I thought it would be nice to have a discussion of little pieces of Mathematica code that can help when working with graphs and networks. Here for example, one to undirect graphs when needed:
ToUndirectedGraph[dirGraph_] :=
Graph[VertexList@dirGraph, #[[1]] \[UndirectedEdge] #[[2]] & /@
   Union[Sort[{#[[1]], #[[2]]}] & /@ EdgeList@dirGraph]]
or what about a graph planarity check function (i.e. adding any edge would destroy its planarity):
 MaxPlanarQ[graph_] :=
  PlanarGraphQ[graph] &&
   With[{pos =
      Select[Position[Normal@AdjacencyMatrix@graph,
        0], #[[1]] < #[[2]] &],
     vertex = VertexList[graph],
     edges = EdgeList[graph]
     },
    val = True; 
   Do[If[PlanarGraphQ[
      Graph[Append[edges,
        vertex[[i[[1]]]] \[UndirectedEdge] vertex[[i[[2]]]]]]],
     val = False; Break[]], {i, pos}]; Return[val]]
And one to produce random permutations for a given graph with the indicated number n of nodes:
PermuteGraph[g_, n_] :=
Table[AdjacencyMatrix@
   Graph[RandomSample[VertexList@g], EdgeList@g], {n}]
What about code for counting sizes of graph automorphism groups? I have some, but it uses Saucy, an open-source software that has been tested to be (surprisingly) in practice very fast, despite the NP question underlying this task (unknown whether it has a polynomial time algorithm or it is NP-complete). There is a function in Combnatorica but you can read about its drawbacks in the graph automorphism page in MathWorld.
POSTED BY: Hector Zenil
9 Replies
What about some simple code to calculate graph spectra:
Spectrum[adjmatrix_, firstkeigenvalues_: 0] :=
If[firstkeigenvalues == 0, Eigenvalues[AdjacencyMatrix[adjmatrix]],
  Eigenvalues[AdjacencyMatrix[adjmatrix], firstkeigenvalues]]
Specially because it seems the Combinatorica alternative has some issues in M- 9.

And now we can do the classical example of cospectral graphs:
Spectrum /@ {g1 = VertexAdd[GraphData[{"Cycle", 4}], 5],
  g2 = GraphData[{"Star", 5}]}
And do all sort of fancy things with GraphData that has a couple of spectra related properties.
POSTED BY: Hector Zenil
Posted 12 years ago
Cool!
Is there any reason not to use built-in UndirectedGraph function for converting directed graphs to undirected graph?
POSTED BY: Jaebum Jung
Posted 12 years ago
Great! I used these functions to start the Graph, Undirected graph, and Planar graph packages on Wikicode. This discussion is listed as a reference to find improvements and expansions. How to incorporate open-source external libraries is still open to discussion. Other packages import data from external sources, so including initialization code to load an external package as part of a Wikicode package seems reasonable to me.
POSTED BY: Michael Hale
Posted 12 years ago
Good catch! I've removed that one.
POSTED BY: Michael Hale
Yes, good catch, the ToUndirectedGraph must have been something written pre Mathematica 8 when the built-in function was introduced. Nice to hear the proposal found some echo from others.
POSTED BY: Hector Zenil

Hello Hector,

I originally started the IGraph/M package as a Mathematica interface to igraph, but since then it has gained several of these "little pieces" of code, which are often unrelated to igraph, and make it easier to work with graphs/networks in Mathematica.

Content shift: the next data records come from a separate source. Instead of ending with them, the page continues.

End Component.
End PlainGrid.

(** ** The workspace of the host application ([App.tsx])

    The state the handlers below read and write: the open sheets, the
    active and the comparison sheet, and the zoom. A sheet id is what
    [generateId] returned when the sheet was opened; it comes with the
    event. *)

Module Workspace.
Section Workspace.

Context {number : Type}.

Record State : Type := mkState {
  sheets : list (Sheet number);
  activeSheetId : option string;
  compareSheetId : option string;
  isCompareMode : bool;
  zoomLevel : Z
}.

Definition initialState : State := mkState [] None None false 100.

Definition hasId (id : string) (sheet : Sheet number) : bool :=
  String.eqb (sheet_id sheet) id.

(** [sheets.find(s => s.id === id)] for an id that may be [null]. *)
Definition findSheet (st : State) (id : option string)
  : option (Sheet number) :=
  match id with
  | Some i => List.find (hasId i) (sheets st)
  | None => None
  end.

Definition activeSheet (st : State) : option (Sheet number) :=
  findSheet st (activeSheetId st).

(** [isCompareMode && compareSheetId ? sheets.find(...) : null]; the
    empty string is falsy. *)
Definition comparisonSheet (st : State) : option (Sheet number) :=
  match compareSheetId st with
  | Some c =>
      if isCompareMode st && negb (String.eqb c "")
      then findSheet st (Some c) else None
  | None => None
  end.

(** The state updates at the end of [handleFileUpload], once the file is
    parsed into [newSheet]. The second version of the application opens
    the sheet only when it has rows ([requireRows]). *)
Definition handleFileUpload (requireRows : bool) (newSheet : Sheet number)
    (st : State) : State :=
  if requireRows && (length (sheet_data newSheet) =? 0)%nat then st
  else mkState (sheets st ++ [newSheet]) (Some (sheet_id newSheet))
         (compareSheetId st) (isCompareMode st) (zoomLevel st).

Definition createEmptySheet (id : string) (st : State) : State :=
  let newSheet :=
    mkSheet id ("New Sheet " +:+ pretty (length (sheets st) + 1)%nat)
      [] [] csv in
  mkState (sheets st ++ [newSheet]) (Some id)
    (compareSheetId st) (isCompareMode st) (zoomLevel st).

Definition closeTab (id : string) (st : State) : State :=
  let newSheets := filter (fun s => sheet_id s <> id) (sheets st) in
  let active :=
    if bool_decide (activeSheetId st = Some id)
    then sheet_id <$> last newSheets
    else activeSheetId st in
  if bool_decide (compareSheetId st = Some id)
  then mkState newSheets active None false (zoomLevel st)
  else mkState newSheets active (compareSheetId st) (isCompareMode st)
         (zoomLevel st).

Definition adjustZoom (delta : Z) (st : State) : State :=
  mkState (sheets st) (activeSheetId st) (compareSheetId st)
    (isCompareMode st)
    (Js.Math_min (Js.Math_max 20 (zoomLevel st + delta)) 200).

Definition resetZoom (st : State) : State :=
  mkState (sheets st) (activeSheetId st) (compareSheetId st)
    (isCompareMode st) 100.

Definition setActiveSheetId (id : string) (st : State) : State :=
  mkState (sheets st) (Some id) (compareSheetId st) (isCompareMode st)
    (zoomLevel st).

(** [onChange] of the comparison [<select>]. *)
Definition selectComparison (value : string) (st : State) : State :=
  if String.eqb value ""
  then mkState (sheets st) (activeSheetId st) None false (zoomLevel st)
  else mkState (sheets st) (activeSheetId st) (Some value) true
         (zoomLevel st).

Definition handleCellEdit (rowIndex : Z) (colKey value : string)
    (st : State) : State :=
  let app :=
    Host.handleCellEdit rowIndex colKey value
      (Host.mkApp (sheets st) (activeSheetId st)) in
  mkState (Host.sheets app) (activeSheetId st) (compareSheetId st)
    (isCompareMode st) (zoomLevel st).

(** The props the grid is rendered with, when it is rendered. *)
Definition gridProps (st : State) : option (Grid.Props number) :=
  match sheets st with
  | [] => None
  | _ =>
      sheet ← activeSheet st;
      Some (Grid.mkProps sheet (inject_Z (zoomLevel st)) (comparisonSheet st))
  end.

(** The tabs, the zoom buttons and the comparison select exist only in
    the renders that show them, with the values of that render. *)
Inductive Event : Type :=
| FileUploaded (requireRows : bool) (newSheet : Sheet number)
| EmptySheetCreated (id : string)
| TabClicked (id : string)
| TabClosed (id : string)
| ZoomAdjusted (delta : Z)
| ZoomReset
| ComparisonSelected (value : string)
| CellEdited (rowIndex : Z) (colKey value : string).

Definition isOpen (st : State) (id : string) : bool :=
  existsb (hasId id) (sheets st).

Definition dispatch (ev : Event) (st : State) : option State :=
  match ev with
  | FileUploaded requireRows newSheet =>
      Some (handleFileUpload requireRows newSheet st)
  | EmptySheetCreated id => Some (createEmptySheet id st)
  | TabClicked id =>
      if isOpen st id then Some (setActiveSheetId id st) else None
  | TabClosed id => if isOpen st id then Some (closeTab id st) else None
  | ZoomAdjusted delta =>
      if bool_decide (is_Some (activeSheet st))
      then Some (adjustZoom delta st) else None
  | ZoomReset =>
      if bool_decide (is_Some (activeSheet st))
      then Some (resetZoom st) else None
  | ComparisonSelected value =>
      if bool_decide (is_Some (activeSheet st))
         && (1 <? length (sheets st))%nat
         && (String.eqb value ""
             || isOpen st value
                && negb (bool_decide (activeSheetId st = Some value)))
      then Some (selectComparison value st) else None
  | CellEdited rowIndex colKey value =>
      if bool_decide (is_Some (gridProps st))
      then Some (handleCellEdit rowIndex colKey value st) else None
  end.

Inductive reachable : State -> Prop :=
| reachable_initial : reachable initialState
| reachable_step st ev st' :
    reachable st -> dispatch ev st = Some st' -> reachable st'.

End Workspace.

Arguments State : clear implicits.

End Workspace.

(** ** CSV text ([utils/fileParser.ts])

    A string is taken as the list of its code units. Which code units
    [trim] removes (the white space and line terminators of ECMAScript) is
    a parameter of the development. *)

Module Csv.

Definition QUOTE : ascii := "034"%char.
Definition COMMA : ascii := ","%char.
Definition LF : ascii := "010"%char.
Definition CR : ascii := "013"%char.

(** [a.join(sep)] *)
Fixpoint join (sep : ascii) (parts : list (list ascii)) : list ascii :=
  match parts with
  | [] => []
  | [part] => part
  | part :: rest => part ++ sep :: join sep rest
  end.

(** [text.split(/\r?\n/)]: a line ends at a line feed, and a carriage
    return right before it belongs to the separator. *)
Fixpoint splitLines_from (cur text : list ascii) : list (list ascii) :=
  match text with
  | [] => [cur]
  | c :: rest =>
      if Ascii.eqb c LF then cur :: splitLines_from [] rest
      else
        match rest with
        | c' :: rest' =>
            if Ascii.eqb c CR && Ascii.eqb c' LF
            then cur :: splitLines_from [] rest'
            else splitLines_from (cur ++ [c]) rest
        | [] => splitLines_from (cur ++ [c]) rest
        end
  end.

Definition splitLines (text : list ascii) : list (list ascii) :=
  splitLines_from [] text.

Definition includes (val : list ascii) (c : ascii) : bool :=
  existsb (Ascii.eqb c) val.

(** [val.replace]: every quote character becomes two. *)
Definition doubleQuotes (val : list ascii) : list ascii :=
  flat_map (fun c => if Ascii.eqb c QUOTE then [QUOTE; QUOTE] else [c]) val.

Section Csv.

Context {number : Type} (number_to_string : number -> string).
Variable isWhiteSpace : ascii -> bool.

Fixpoint trimStart (s : list ascii) : list ascii :=
  match s with
  | c :: rest => if isWhiteSpace c then trimStart rest else s
  | [] => []
  end.

Definition trimEnd (s : list ascii) : list ascii :=
  reverse (trimStart (reverse s)).

Definition trim (s : list ascii) : list ascii := trimEnd (trimStart s).

(** The loop of [parseLine] over the rest of the line. *)
Fixpoint parseLine_from (text : list ascii) (result : list (list ascii))
    (cur : list ascii) (inQuote : bool) : list (list ascii) :=
  match text with
  | [] => result ++ [trim cur]
  | char :: rest =>
      if Ascii.eqb char QUOTE
      then parseLine_from rest result cur (negb inQuote)
      else if Ascii.eqb char COMMA && negb inQuote
           then parseLine_from rest (result ++ [trim cur]) [] inQuote
           else parseLine_from rest result (cur ++ [char]) inQuote
  end.

Definition parseLine (text : list ascii) : list (list ascii) :=
  parseLine_from text [] [] false.

(** [row[header] = value] on an object made by [{}]: the assignment
    defines the entry, except under the name [__proto__], where it calls
    the setter of [Object.prototype], which ignores a string. *)
Definition assign (row : DataRow number) (header value : list ascii)
  : DataRow number :=
  let key := String.string_of_list_ascii header in
  if String.eqb key "__proto__" then row
  else <[key := VString (String.string_of_list_ascii value)]> row.

(** [headers.forEach((header, index) => row[header] = values[index])],
    for as many values as headers. *)
Definition makeRow (headers values : list (list ascii)) : DataRow number :=
  foldl (fun row hv => assign row (fst hv) (snd hv)) ∅ (zip headers values).

(** The loop over the lines after the header: a line with another number
    of fields than the header is skipped. *)
Fixpoint parseRows (headers : list (list ascii))
    (lines : list (list ascii)) : list (option (DataRow number)) :=
  match lines with
  | [] => []
  | line :: rest =>
      let values := parseLine line in
      if (length values =? length headers)%nat
      then Some (makeRow headers values) :: parseRows headers rest
      else parseRows headers rest
  end.

Definition parseCSV (content : string)
  : list (option (DataRow number)) * list string :=
  match splitLines (trim (String.list_ascii_of_string content)) with
  | [] => ([], [])
  | first :: rest =>
      let headers := parseLine first in
      (parseRows headers rest, map String.string_of_list_ascii headers)
  end.

(** One field of [exportToCSV]. *)
Definition exportField (v : option (Value number)) : list ascii :=
  let val := String.list_ascii_of_string (displayVal number_to_string v) in
  if includes val COMMA || includes val QUOTE || includes val LF
  then QUOTE :: doubleQuotes val ++ [QUOTE]
  else val.
Lemma secluded_new (deps : list Module) (stm : option StorageManager)
    (notice mlt : bool) (w : World) :
  secluded w -> secluded (snd (newEditorModel deps stm notice mlt w)).
Proof.
  intros (S1 & S2 & S3). cbn [newEditorModel snd].
  set (x := loadModules deps (freshEditor stm notice mlt)).
  assert (Fx : flags x = (None, false, false, false, 0))
    by (unfold x; now rewrite flags_loadModules).
  assert (Sh : forall s, isShallow (with_editors (editors w ++ [x]) w) s
                         <-> isShallow w s).
  { intros s. unfold isShallow. cbn [editors with_editors]. split.
    - intros (p & em & E & H). apply lookup_app_Some in E as [E | [_ E]]; [eauto|].
      destruct (p - length (editors w))%nat; [|discriminate].
      injection E as <-. unfold flags in Fx. congruence.
    - intros (p & em & E & H). exists p, em. split; [|exact H].
      now apply lookup_app_l_Some. }
  assert (Pr : forall e, primary w e -> primary (with_editors (editors w ++ [x]) w) e).
  { intros e [L N]. split; [cbn [editors with_editors]; rewrite length_app; lia|].
    now rewrite Sh. }
  split; [|split].
  - intros s Hs. apply Sh in Hs. destruct (S1 s Hs) as (em & E & R).
    exists em. split; [|exact R]. cbn [editors with_editors]. now apply lookup_app_l_Some.
  - eapply List.Forall_impl; [|exact S2]. simpl. intros t H e He. now apply Pr, H.
  - eapply List.Forall_impl; [|exact S3]. simpl. intros r H L. now apply Pr, H.
Qed.
(** The handler of [/check].  A reply that is returned, not awaited, is
    outside the reach of the handler's [catch]: the first component of the
    body's result is the message of such a reply. *)
Definition check (text : string) : Chat.t unit :=
  Chat.bind
    (Chat.try_catch
       (match nth_error (split_space text) 1 with
        | None | Some EmptyString =>
            Chat.ret
              (Some ("Usage: /check <TOKEN_SYMBOL>" ++ newline
                     ++ "Example: /check MOONSHOT"))
        | Some tokenSymbol =>
            Chat.bind
              (reply ("🔍 Analyzing $" ++ String_toUpperCase tokenSymbol
                      ++ "..."))
              (fun _ =>
            Chat.bind
              (Chat.await
                 (analyzeTokenBySymbol (String_toUpperCase tokenSymbol)))
              (fun result =>
            match result with
            | None =>
                Chat.ret
                  (Some ("❌ Token $" ++ String_toUpperCase tokenSymbol
                         ++ " not found or analysis failed."))
            | Some result =>
                Chat.bind (reply (report_message result)) (fun _ =>
                Chat.ret None)
            end))
        end)
       (fun error =>
          Chat.bind
            (reply "❌ Error analyzing token. Please try again later.")
            (fun _ => Chat.ret None)))
    (fun returned =>
       match returned with
       | Some message => reply message
       | None => Chat.ret tt
       end).
(** * StockPredictor (src/stock_analysis/stock.py): a shallow embedding

    Python floats are modelled as real numbers extended with the two
    infinities and NaN ([fnum]); the arithmetic follows IEEE on these
    classes (signed zeros are not distinguished).  numpy arrays live in an
    explicit heap, so that the aliasing of [self.features] and of the
    arrays built by [predict_future] is visible.  Exceptions raised by
    Python, numpy or pandas are the constructors of [exn]. *)

From Stdlib Require Import Reals Lra Lia List Bool ZArith Sorting.Sorted.
From Stdlib Require String.
Import ListNotations.
Import (notations) String.

Local Open Scope R_scope.

(** ** Floats *)

Inductive fnum : Type :=
| Fin (r : R)
| Inf (pos : bool)
| NaN.

Definition isnan (x : fnum) : bool :=
  match x with NaN => true | _ => false end.

Definition fneg (x : fnum) : fnum :=
  match x with
  | Fin a => Fin (- a)
  | Inf s => Inf (negb s)
  | NaN => NaN
  end.

Definition fadd (x y : fnum) : fnum :=
  match x, y with
  | NaN, _ | _, NaN => NaN
  | Fin a, Fin b => Fin (a + b)
  | Inf s, Fin _ | Fin _, Inf s => Inf s
  | Inf s, Inf t => if Bool.eqb s t then Inf s else NaN
  end.

Definition fsub (x y : fnum) : fnum := fadd x (fneg y).

(** [true] when the real is strictly positive. *)
Definition rpos (b : R) : bool := if Rlt_dec 0 b then true else false.

Definition fmul (x y : fnum) : fnum :=
  match x, y with
  | NaN, _ | _, NaN => NaN
  | Fin a, Fin b => Fin (a * b)
  | Inf s, Fin b | Fin b, Inf s =>
      if Req_EM_T b 0 then NaN else Inf (Bool.eqb s (rpos b))
  | Inf s, Inf t => Inf (Bool.eqb s t)
  end.

Definition fdiv (x y : fnum) : fnum :=
  match x, y with
  | NaN, _ | _, NaN => NaN
  | Fin a, Fin b =>
      if Req_EM_T b 0 then (if Req_EM_T a 0 then NaN else Inf (rpos a))
      else Fin (a / b)
  | Fin _, Inf _ => Fin 0
  | Inf s, Fin b => if Req_EM_T b 0 then Inf s else Inf (Bool.eqb s (rpos b))
  | Inf _, Inf _ => NaN
  end.

(** [x < y]; every comparison with NaN is false. *)
Definition flt (x y : fnum) : bool :=
  match x, y with
  | NaN, _ | _, NaN => false
  | Fin a, Fin b => if Rlt_dec a b then true else false
  | Inf true, _ => false
  | _, Inf false => false
  | Inf false, _ => true
  | Fin _, Inf true => true
  end.

(** ** Exceptions and the error monad *)

Inductive exn : Type :=
| IndexError
| ValueError
| AxisError
| AttributeError
| TypeError.

Inductive res (A : Type) : Type :=
| Ok (a : A)
| Raise (e : exn).
Arguments Ok {A} a.
Arguments Raise {A} e.

Definition bind {A B : Type} (m : res A) (k : A -> res B) : res B :=
  match m with Ok a => k a | Raise e => Raise e end.

Notation "x <- m ;; k" := (bind m (fun x => k))
  (at level 61, m at next level, right associativity).

Fixpoint fold_res {A S : Type} (f : S -> A -> res S) (l : list A) (s : S)
  : res S :=
  match l with
  | [] => Ok s
  | a :: l' => s' <- f s a ;; fold_res f l' s'
  end.

Fixpoint map_res {A B : Type} (f : A -> res B) (l : list A) : res (list B) :=
  match l with
  | [] => Ok []
  | a :: l' => b <- f a ;; bs <- map_res f l' ;; Ok (b :: bs)
  end.

(** ** numpy reductions on float arrays (np.mean, np.std) *)

Definition rsum (xs : list R) : R := fold_right Rplus 0 xs.

Definition np_mean (xs : list R) : R := rsum xs / INR (length xs).

(** Population standard deviation, numpy's default [ddof=0]. *)
Definition np_std (xs : list R) : R :=
  let m := np_mean xs in
  sqrt (np_mean (map (fun x => (x - m) * (x - m)) xs)).

(** ** ConfidenceEstimator, inlined in [predict_future] (lines 237-238)
    [confidence = 1 - (np.std(tree_predictions) / abs(prediction))
                  if prediction != 0 else 0]
    [confidence_scores.append(min(max(confidence, 0), 0.95))] *)

Definition confidence (prediction : R) (tree_predictions : list R) : R :=
  let c := if Req_EM_T prediction 0 then 0
           else 1 - np_std tree_predictions / Rabs prediction in
  Rmin (Rmax c 0) (95 / 100).

(** ** The data frame [self.data] *)

(** The columns read by [prepare_features] and [predict_future], in the
    order of the feature list of lines 95-115. *)
Inductive col : Type :=
| Open | High | Low | Close | Volume
| MA_5 | MA_10 | MA_20 | MA_30
| RSI | MACD | MACD_Signal | MACD_Histogram
| BB_Upper | BB_Lower | BB_Width
| Price_Change | Volume_Change | Volatility.

Definition col_eq_dec (a b : col) : {a = b} + {a <> b}.
Proof. decide equality. Defined.

Definition feature_cols : list col :=
  [Open; High; Low; Close; Volume;
   MA_5; MA_10; MA_20; MA_30;
   RSI; MACD; MACD_Signal; MACD_Histogram;
   BB_Upper; BB_Lower; BB_Width;
   Price_Change; Volume_Change; Volatility].

(** [self.features_per_day] *)
Definition features_per_day : nat := 19.

(** One row of the frame, and a dict keyed by column names. *)
Definition row := col -> fnum.

(** [d[c] = v] on a dict. *)
Definition upd (d : row) (c : col) (v : fnum) : row :=
  fun c' => if col_eq_dec c' c then v else d c'.

(** The frame: its date index (days as integers) and its rows. *)
Record frame : Type := mkFrame {
  index : list Z;
  rows : list row
}.

(** [series.iloc[-1]] *)
Definition iloc_last {A : Type} (l : list A) : res A :=
  match rev l with
  | a :: _ => Ok a
  | [] => Raise IndexError
  end.

(** ** numpy arrays and the heap *)

Inductive ndarray : Type :=
| Arr1 (xs : list fnum)
| Arr2 (rs : list (list fnum)).

(** [np.array(list_of_lists)]: an empty list gives a one-dimensional
    array of shape (0,). *)
Definition np_array2 (rs : list (list fnum)) : ndarray :=
  match rs with [] => Arr1 [] | _ => Arr2 rs end.

(** [len(a)] *)
Definition np_len (a : ndarray) : nat :=
  match a with Arr1 xs => length xs | Arr2 rs => length rs end.

(** [a[-1]] on a two-dimensional array. *)
Definition np_last_row (a : ndarray) : res (list fnum) :=
  match a with
  | Arr2 rs => iloc_last rs
  | Arr1 _ => Raise IndexError
  end.

Definition loc := nat.
Definition heap := list ndarray.

(** Locations only come from [alloc], so the default is never read. *)
Definition deref (h : heap) (l : loc) : ndarray := nth l h (Arr2 []).

Definition alloc (h : heap) (a : ndarray) : loc * heap := (length h, h ++ [a]).

Fixpoint set_nth {A : Type} (l : list A) (n : nat) (a : A) : list A :=
  match l, n with
  | [], _ => []
  | _ :: l', O => a :: l'
  | x :: l', S n' => x :: set_nth l' n' a
  end.

(** In-place assignment to the array object at [l]. *)
Definition store (h : heap) (l : loc) (a : ndarray) : heap := set_nth h l a.

(** [np.roll(xs, shift)] on a flat array: element [i] moves to
    [(i + shift) mod n]. *)
Definition np_roll {A : Type} (xs : list A) (shift : Z) : list A :=
  let n := length xs in
  match n with
  | O => xs
  | _ => let s := Z.to_nat (Z.modulo shift (Z.of_nat n)) in
         skipn (n - s)%nat xs ++ firstn (n - s)%nat xs
  end.

Fixpoint reshape {A : Type} (nrows w : nat) (xs : list A) : list (list A) :=
  match nrows with
  | O => []
  | S k => firstn w xs :: reshape k w (skipn w xs)
  end.

(** [np.roll(a, shift)] without [axis]: flatten, roll, restore the shape. *)
Definition np_roll_arr (a : ndarray) (shift : Z) : ndarray :=
  match a with
  | Arr1 xs => Arr1 (np_roll xs shift)
  | Arr2 rs => Arr2 (reshape (length rs) (length (hd [] rs))
                              (np_roll (concat rs) shift))
  end.

(** [a[0, -k:] = vals]: the slice has [min k n] elements and must have
    the length of [vals]. *)
Definition setitem_row0_tail (a : ndarray) (k : nat) (vals : list fnum)
  : res ndarray :=
  match a with
  | Arr2 (r :: rs) =>
      let n := length r in
      let start := (n - Nat.min k n)%nat in
      if Nat.eqb (length vals) (n - start)%nat
      then Ok (Arr2 ((firstn start r ++ vals) :: rs))
      else Raise ValueError
  | _ => Raise IndexError
  end.

(** ** The trained model: a random forest of regression trees *)

(** A fitted tree maps one feature vector to its leaf value. *)
Definition tree := list fnum -> R.

(** [self.model.estimators_] *)
Definition forest := list tree.

(** [tree.predict(X)]: one value per row of a two-dimensional [X]. *)
Definition tree_predict (t : tree) (X : ndarray) : res (list R) :=
  match X with
  | Arr2 rs => Ok (map t rs)
  | Arr1 _ => Raise ValueError
  end.

(** [RandomForestRegressor.predict(X)]: the mean over the estimators. *)
Definition forest_predict (f : forest) (X : ndarray) : res (list R) :=
  match X with
  | Arr2 rs => Ok (map (fun r => np_mean (map (fun t => t r) f)) rs)
  | Arr1 _ => Raise ValueError
  end.

(** [xs[0]] *)
Definition first {A : Type} (xs : list A) : res A :=
  match xs with a :: _ => Ok a | [] => Raise IndexError end.

(** ** The predictor object *)

Record predictor : Type := mkPredictor {
  model : option forest;          (* self.model *)
  data : option frame;            (* self.data *)
  features : option loc;          (* self.features, absent before prepare *)
  targets : option loc;           (* self.targets *)
  lookback_days : nat             (* self.lookback_days *)
}.

(** [self.data[...]] on [None] raises TypeError. *)
Definition get_data (st : predictor) : res frame :=
  match data st with Some fr => Ok fr | None => Raise TypeError end.

Definition get_features (st : predictor) : res loc :=
  match features st with Some l => Ok l | None => Raise AttributeError end.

In practice, these implementations of even trivial functions often end up being not so little due to the need to make them work fast and make them work on all sorts of graphs. The package is open source, so you can take a look at how things are done.

As for converting to undirected graphs, there's IGUndirectedGraph, which has three conversion modes: "Simple" does the same thing as the built-in UndirectedGraph: it uses a single undirected edge to connect vertices which have a directed edge between them. "All" creates an undirected edge for each directed one, and thus may create a multigraph. "Reciprocal" creates an undirected edge only when there are directed connections going both ways.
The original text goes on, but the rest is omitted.